Em 23 de março de 2013, a Comissão Nacional da Verdade (CNV) realizou pela primeira vez uma audiência pública sobre um tema incômodo e pouco conhecido: as relações da ditadura com as empresas privadas do período.
O caso específico abordado na audiência foi o da Panair, companhia aérea proibida de voar pelo governo militar em 10 de fevereiro de 1965 e que teve a falência decretada, apesar de não ter problemas financeiros. Conforme concluiu a CNV, a aniquilação da Panair foi coordenada por síndicos militares de uma falência atípica e que teve a ativa participação do Serviço Nacional de Informações (SNI), bem como de procuradores especialmente nomeados com esse objetivo.
A Panair, entretanto, foi um caso isolado no meio empresarial, que, em sua esmagadora maioria, apoiou totalmente a ditadura militar e também as violações de direitos humanos perpetradas. Algumas empresas não apenas apoiaram como também praticaram tais violações em suas dependências privadas.
Conforme consta do Volume II, do Relatório da CNV (Texto 2):
– os trabalhadores e seus movimentos sindicais – comprometidos muito antes de 1964 com a luta por seus direitos, especialmente por condições dignas de trabalho e moradia – foram o alvo primordial do golpe de Estado de 1964;
– desde 1º de abril de 1964, os sindicatos sofreram intervenções em suas direções sindicais (mais de 400 apenas em 1964); depredação de sedes de entidades; prisões, torturas e execuções de seus líderes e integrantes; tudo com o objetivo de quebrar a espinha dorsal do pujante movimento organizacional dos trabalhadores, em ascensão desde os anos 1950, e impedir que a partir deles se estruturasse qualquer possibilidade de resistência ao golpe civil-militar;
– a classe empresarial, autêntica representante das elites civis, apoiou o golpe de Estado pois ele representava a segurança de um regime econômico que privilegiasse o capital nacional associado ao multinacional, evitando, ao mesmo tempo, a reforma agrária e a expansão dos direitos trabalhistas;
– o apoio das empresas ao golpe foi tão ostensivo que foi criado o Grupo Permanente de Mobilização Industrial (GPMI) da Federação das Indústrias do Estado de São Paulo (Fiesp), o qual estabeleceu como sua principal finalidade a colaboração com as Forças Armadas e Forças Auxiliares na repressão política, mediante a formação de nove comissões: de Veículos e Viaturas; de Autopeças e Sobressalentes; de Artigos de Couro e Calçados; de Artigos Têxteis; de Material e Equipamentos Aeronáuticos; de Víveres e Alimentação; de Medicamentos e Equipamentos Hospitalares; de Munição e Armamento; e, finalmente, de Equipamento Elétrico e Eletrônico.

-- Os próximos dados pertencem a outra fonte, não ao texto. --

(** A result one of whose references has no content. *)
Definition sample_response_unreadable : Resp.Response :=
  {| Resp.output := Some {| Resp.output_text := Some "<div><p>KYC</p></div>" |};
     Resp.citations :=
       Some [ {| Resp.retrievedReferences :=
                   Some [sample_ref_short;
                         {| Resp.content := None; Resp.location := None |}] |} ] |}.

Definition sample_client_unreadable : Service :=
  fun _ _ => Returns sample_response_unreadable.

(** A result whose first citation holds no reference. *)
Definition sample_response_gap : Resp.Response :=
  {| Resp.output := Some {| Resp.output_text := Some "<div><p>KYC</p></div>" |};
     Resp.citations :=
       Some [ {| Resp.retrievedReferences := None |};
              {| Resp.retrievedReferences := Some [sample_ref_short] |} ] |}.

Definition sample_client_gap : Service :=
  fun _ _ => Returns sample_response_gap.

(** ** Facts about the string operations *)

Section StringFacts.

Import PyStr.

Lemma isspace_lower_char (c : ascii) : isspace (lower_char c) = isspace c.
Proof.
  destruct c as [[] [] [] [] [] [] [] []]; reflexivity.
Qed.

Lemma lower_lstrip (s : string) : lower (lstrip s) = lstrip (lower s).
Proof.
  induction s as [| c s IH]; simpl; [reflexivity |].
  rewrite isspace_lower_char.
  destruct (isspace c); [exact IH | reflexivity].
Qed.

Lemma lower_rstrip (s : string) : lower (rstrip s) = rstrip (lower s).
Proof.
  induction s as [| c s IH]; simpl; [reflexivity |].
  rewrite <- IH, isspace_lower_char.
  destruct (rstrip s) as [| d r]; simpl; [| reflexivity].
  destruct (isspace c); reflexivity.
Qed.

Lemma lower_strip (s : string) : lower (strip s) = strip (lower s).
Proof.
  unfold strip. now rewrite lower_rstrip, lower_lstrip.
Qed.

Lemma rstrip_idem (s : string) : rstrip (rstrip s) = rstrip s.
Proof.
  induction s as [| c s IH]; simpl; [reflexivity |].
  destruct (rstrip s) as [| d r] eqn:E.
  - destruct (isspace c) eqn:Ec; simpl; [reflexivity | now rewrite Ec].
  - simpl in IH |- *. now rewrite IH.
Qed.

Lemma lstrip_clean_head (s : string) : clean_head (lstrip s).
Proof.
  induction s as [| c s IH]; simpl; [exact I |].
  destruct (isspace c) eqn:Ec; [exact IH | exact Ec].
Qed.

Lemma lstrip_of_clean_head (s : string) : clean_head s -> lstrip s = s.
Proof.
  destruct s as [| c s]; simpl; [reflexivity |].
  now intros ->.
Qed.

Lemma rstrip_clean_head (s : string) : clean_head s -> clean_head (rstrip s).
Proof.
  destruct s as [| c s]; simpl; [exact (fun H => H) |].
  intros Hc. destruct (rstrip s); [rewrite Hc |]; exact Hc.
Qed.

Lemma lstrip_strip (s : string) : lstrip (strip s) = strip s.
Proof.
  apply lstrip_of_clean_head, rstrip_clean_head, lstrip_clean_head.
Qed.

Lemma strip_idem (s : string) : strip (strip s) = strip s.
Proof.
  unfold strip at 1. rewrite lstrip_strip. unfold strip. apply rstrip_idem.
Qed.

(** Lowering a trimmed string leaves nothing to trim: the second [strip]
    of [user_message.lower().strip()] changes nothing. *)
Lemma strip_lower_strip (s : string) :
  strip (lower (strip s)) = lower (strip s).
Proof.
  now rewrite <- lower_strip, strip_idem.
Qed.

(** A string trims to nothing exactly when it is white space only. *)
Lemma strip_empty_iff (s : string) :
  strip s = EmptyString <-> all_space s = true.
Proof.
  unfold strip. split.
  - intros H.
    assert (Hl : lstrip s = EmptyString).
    { pose proof (lstrip_clean_head s) as Hc.
      destruct (lstrip s) as [| c r]; [reflexivity |].
      simpl in H, Hc. rewrite Hc in H. destruct (rstrip r); discriminate. }
    clear H. induction s as [| c s IH]; simpl in *; [reflexivity |].
    destruct (isspace c); [now apply IH | discriminate].
  - intros H. induction s as [| c s IH]; simpl in *; [reflexivity |].
    apply andb_true_iff in H as [-> H]. now apply IH.
Qed.

Lemma startswith_spec (s k : string) :
  startswith s k = true <-> exists post, s = k ++ post.
Proof.
  revert s. induction k as [| a k IH]; intros s; simpl.
  - split; [intros _; now exists s | now destruct s].
  - destruct s as [| b s].
    + split; [discriminate | intros [post H]; discriminate].
    + simpl. rewrite andb_true_iff, Ascii.eqb_eq, IH. split.
      * intros [-> [post ->]]. now exists post.
      * intros [post H]. injection H as -> ->. split; [reflexivity | now exists post].
Qed.

(** [k in s] is substring containment. *)
Lemma contains_spec (s k : string) :
  contains s k = true <-> exists pre post, s = pre ++ k ++ post.
Proof.
  induction s as [| c s IH].
  - change (contains EmptyString k) with (startswith EmptyString k || false).
    rewrite orb_false_r, startswith_spec. split.
    + intros [post H]. now exists EmptyString, post.
    + intros [pre [post H]]. destruct pre; [now exists post | discriminate].
  - change (contains (String c s) k)
      with (startswith (String c s) k || contains s k).
    rewrite orb_true_iff, startswith_spec, IH. split.
    + intros [[post H] | [pre [post H]]].
      * now exists EmptyString, post.
      * exists (String c pre), post. simpl. now rewrite H.
    + intros [pre [post H]]. destruct pre as [| d pre].
      * left. now exists post.
      * right. simpl in H. injection H as _ H. now exists pre, post.
Qed.

Lemma length_slice_to (n : nat) (s : string) :
  String.length (slice_to n s) = Nat.min n (String.length s).
Proof.
  revert s. induction n as [| n IH]; intros [| c s]; simpl; auto.
Qed.

Lemma slice_to_all (n : nat) (s : string) :
  (String.length s <= n)%nat -> slice_to n s = s.
Proof.
  revert s. induction n as [| n IH]; intros [| c s]; simpl; intros H;
    try reflexivity; try lia.
  f_equal. apply IH. lia.
Qed.

Lemma slice_to_prefix (n : nat) (s : string) :
  exists rest, s = slice_to n s ++ rest.
Proof.
  revert s. induction n as [| n IH]; intros s; simpl.
  - now exists s.
  - destruct s as [| c s]; [now exists EmptyString |].
    destruct (IH s) as [rest H]. exists rest. simpl. now rewrite <- H.
Qed.

Lemma append_empty_r (s : string) : s ++ "" = s.
Proof.
  induction s as [| c s IH]; simpl; [reflexivity | now rewrite IH].
Qed.

Lemma length_append (s t : string) :
  String.length (s ++ t) = (String.length s + String.length t)%nat.
Proof.
  induction s as [| c s IH]; simpl; [reflexivity | now rewrite IH].
Qed.

End StringFacts.

(** ** What [repr] writes *)

Section ReprFacts.

Import PyStr.

Lemma repr_char_plain (c : ascii) :
  plain_char c = true -> repr_char single_quote c = String c EmptyString.
Proof.
  destruct c as [[] [] [] [] [] [] [] []]; intros H; vm_compute in H;
    first [discriminate H | reflexivity].
Qed.

Lemma plain_char_no_quote (c : ascii) :
  plain_char c = true -> Ascii.eqb c single_quote = false.
Proof.
  unfold plain_char. intros H.
  apply andb_true_iff in H as [H _]. apply andb_true_iff in H as [_ H].
  now apply negb_true_iff in H.
Qed.

Lemma repr_body_plain (key : string) :
  plain key = true -> repr_body single_quote key = key.
Proof.
  induction key as [| c key IH]; simpl; [reflexivity |].
  intros H. apply andb_true_iff in H as [Hc H].
  now rewrite (repr_char_plain c Hc), (IH H).
Qed.

Lemma plain_has_no_quote (key : string) :
  plain key = true -> has_char single_quote key = false.
Proof.
  induction key as [| c key IH]; simpl; [reflexivity |].
  intros H. apply andb_true_iff in H as [Hc H].
  now rewrite (plain_char_no_quote c Hc), (IH H).
Qed.

(** The [repr] of a key made of plain characters is the key between single
    quotes. *)
Lemma repr_plain (key : string) :
  plain key = true ->
  repr key = String single_quote (key ++ String single_quote EmptyString).
Proof.
  intros H. unfold repr. rewrite (plain_has_no_quote key H).
  cbv beta iota zeta delta [andb]. now rewrite (repr_body_plain key H).
Qed.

Além de recusarem emprego (em todo o país) a perseguidos políticos constantes de listas das forças repressivas, obrigando suas famílias a uma situação de miséria, algumas empresas operavam como verdadeiras bases militares. Conforme contou Lúcio Bellentani, ex-empregado da Volkswagen de São Bernardo do Campo, à CNV: “estava trabalhando e chegaram dois indivíduos com metralhadora, encostaram nas minhas costas, já me algemaram. Na hora em que cheguei à sala de segurança da Volkswagen já começou a tortura, já comecei a apanhar ali, comecei a levar tapa, soco”. Foram presos no mesmo episódio mais de 20 metalúrgicos, a maioria da Volkswagen e o restante da Mercedes, da Perkins e da Metal Leve.
Os trabalhadores vitimados por esse tipo de repressão ainda lutam para obter reparação moral e material por parte das empresas.
Conforme concluiu a historiadora Heloísa Starling, em seu trabalho na CNV, contam-se nos dedos empresários como os controladores da Panair, que “permaneceram de fora” do esquema que levou ao golpe e à ditadura militar.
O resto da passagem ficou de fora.